Your objective:
A complete, exact copy of the data is the required answer.
--
Lemma TrimSpace_hex_line s : hex_text s -> TrimSpace (s +:+ go_string [10]) = s.
Proof.
  intros Hs. destruct (hex_no_space s Hs) as [Hl He].
  assert (forall n, trim_right n s = s) as Hstop by (intros [|n]; [done|]; cbn [trim_right]; by rewrite He).
  assert (strip_space_end (s +:+ go_string [10]) = Some s) as Hend.
  { unfold strip_space_end. rewrite rev_string_app. change (rev_string (go_string [10])) with (go_string [10]).
    change (go_string [10] +:+ rev_string s) with (String (byte_ascii 10) (rev_string s)).
    assert (forall r, first_some (fun e => strip_prefix (rev_string e) (String (byte_ascii 10) r)) space_encodings = Some r) as -> by reflexivity.
    cbn [fmap option_fmap option_map]. by rewrite rev_string_involutive. }
  unfold TrimSpace. assert (forall n, trim_left n (s +:+ go_string [10]) = s +:+ go_string [10] \/ s = "") as Hleft.
  { destruct Hs as [|c s Hc Hs]; [by right|]. intros n. left. destruct n as [|n]; [done|]. cbn [trim_left]. unfold strip_space.
    change (String c s +:+ go_string [10]) with (String c (s +:+ go_string [10])). hex_cases Hc; reflexivity. }
  destruct (Hleft (String.length (s +:+ go_string [10]))) as [->| ->]; [|reflexivity].
  assert (exists n, String.length (s +:+ go_string [10]) = S n) as [n ->] by (destruct s; by eexists).
  cbn [trim_right]. rewrite Hend. apply Hstop.
Qed.

Lemma VerifySidecar_iff enc enc' : VerifySidecar enc (sidecar_of enc') = None <-> sha256 enc = sha256 enc'.
Proof.
  assert (forall b, hex_text (hex_EncodeToString (sha256 b))) as Hhex by (intros; apply hex_text_encode, sha256_bytes).
  unfold VerifySidecar, sidecar_of. rewrite go_bytes_string, TrimSpace_hex_line by apply Hhex. unfold EqualFold.
  rewrite !hex_lower by apply Hhex.
  rewrite bool_decide_eq_false_2 by (intros He; pose proof (length_sha256 enc') as Hl; by destruct (sha256 enc')).
  destruct (bool_decide_reflect (hex_EncodeToString (sha256 enc') = hex_EncodeToString (sha256 enc))) as [He|He]; cbn [negb].
  - split; [|done]. intros _. apply hex_inj in He; [done|apply sha256_bytes..].
  - split; [done|]. intros Hs. by rewrite Hs in He.
Qed.

(** A sidecar accepts the artifact it was written for, and any other bytes it
    accepts collide with them under SHA-256. *)
Theorem sidecar_commits (enc enc' : bytes) : VerifySidecar enc (sidecar_of enc') = None <-> sha256 enc = sha256 enc'.
Proof. apply VerifySidecar_iff. Qed.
--
Answer:
Lemma TrimSpace_hex_line s : hex_text s -> TrimSpace (s +:+ go_string [10]) = s.
Proof.
  intros Hs. destruct (hex_no_space s Hs) as [Hl He].
  assert (forall n, trim_right n s = s) as Hstop by (intros [|n]; [done|]; cbn [trim_right]; by rewrite He).
  assert (strip_space_end (s +:+ go_string [10]) = Some s) as Hend.
  { unfold strip_space_end. rewrite rev_string_app. change (rev_string (go_string [10])) with (go_string [10]).
    change (go_string [10] +:+ rev_string s) with (String (byte_ascii 10) (rev_string s)).
    assert (forall r, first_some (fun e => strip_prefix (rev_string e) (String (byte_ascii 10) r)) space_encodings = Some r) as -> by reflexivity.
    cbn [fmap option_fmap option_map]. by rewrite rev_string_involutive. }
  unfold TrimSpace. assert (forall n, trim_left n (s +:+ go_string [10]) = s +:+ go_string [10] \/ s = "") as Hleft.
  { destruct Hs as [|c s Hc Hs]; [by right|]. intros n. left. destruct n as [|n]; [done|]. cbn [trim_left]. unfold strip_space.
    change (String c s +:+ go_string [10]) with (String c (s +:+ go_string [10])). hex_cases Hc; reflexivity. }
  destruct (Hleft (String.length (s +:+ go_string [10]))) as [->| ->]; [|reflexivity].
  assert (exists n, String.length (s +:+ go_string [10]) = S n) as [n ->] by (destruct s; by eexists).
  cbn [trim_right]. rewrite Hend. apply Hstop.
Qed.

Lemma VerifySidecar_iff enc enc' : VerifySidecar enc (sidecar_of enc') = None <-> sha256 enc = sha256 enc'.
Proof.
  assert (forall b, hex_text (hex_EncodeToString (sha256 b))) as Hhex by (intros; apply hex_text_encode, sha256_bytes).
  unfold VerifySidecar, sidecar_of. rewrite go_bytes_string, TrimSpace_hex_line by apply Hhex. unfold EqualFold.
  rewrite !hex_lower by apply Hhex.
  rewrite bool_decide_eq_false_2 by (intros He; pose proof (length_sha256 enc') as Hl; by destruct (sha256 enc')).
  destruct (bool_decide_reflect (hex_EncodeToString (sha256 enc') = hex_EncodeToString (sha256 enc))) as [He|He]; cbn [negb].
  - split; [|done]. intros _. apply hex_inj in He; [done|apply sha256_bytes..].
  - split; [done|]. intros Hs. by rewrite Hs in He.
Qed.

(** A sidecar accepts the artifact it was written for, and any other bytes it
    accepts collide with them under SHA-256. *)
Theorem sidecar_commits (enc enc' : bytes) : VerifySidecar enc (sidecar_of enc') = None <-> sha256 enc = sha256 enc'.
Proof. apply VerifySidecar_iff. Qed.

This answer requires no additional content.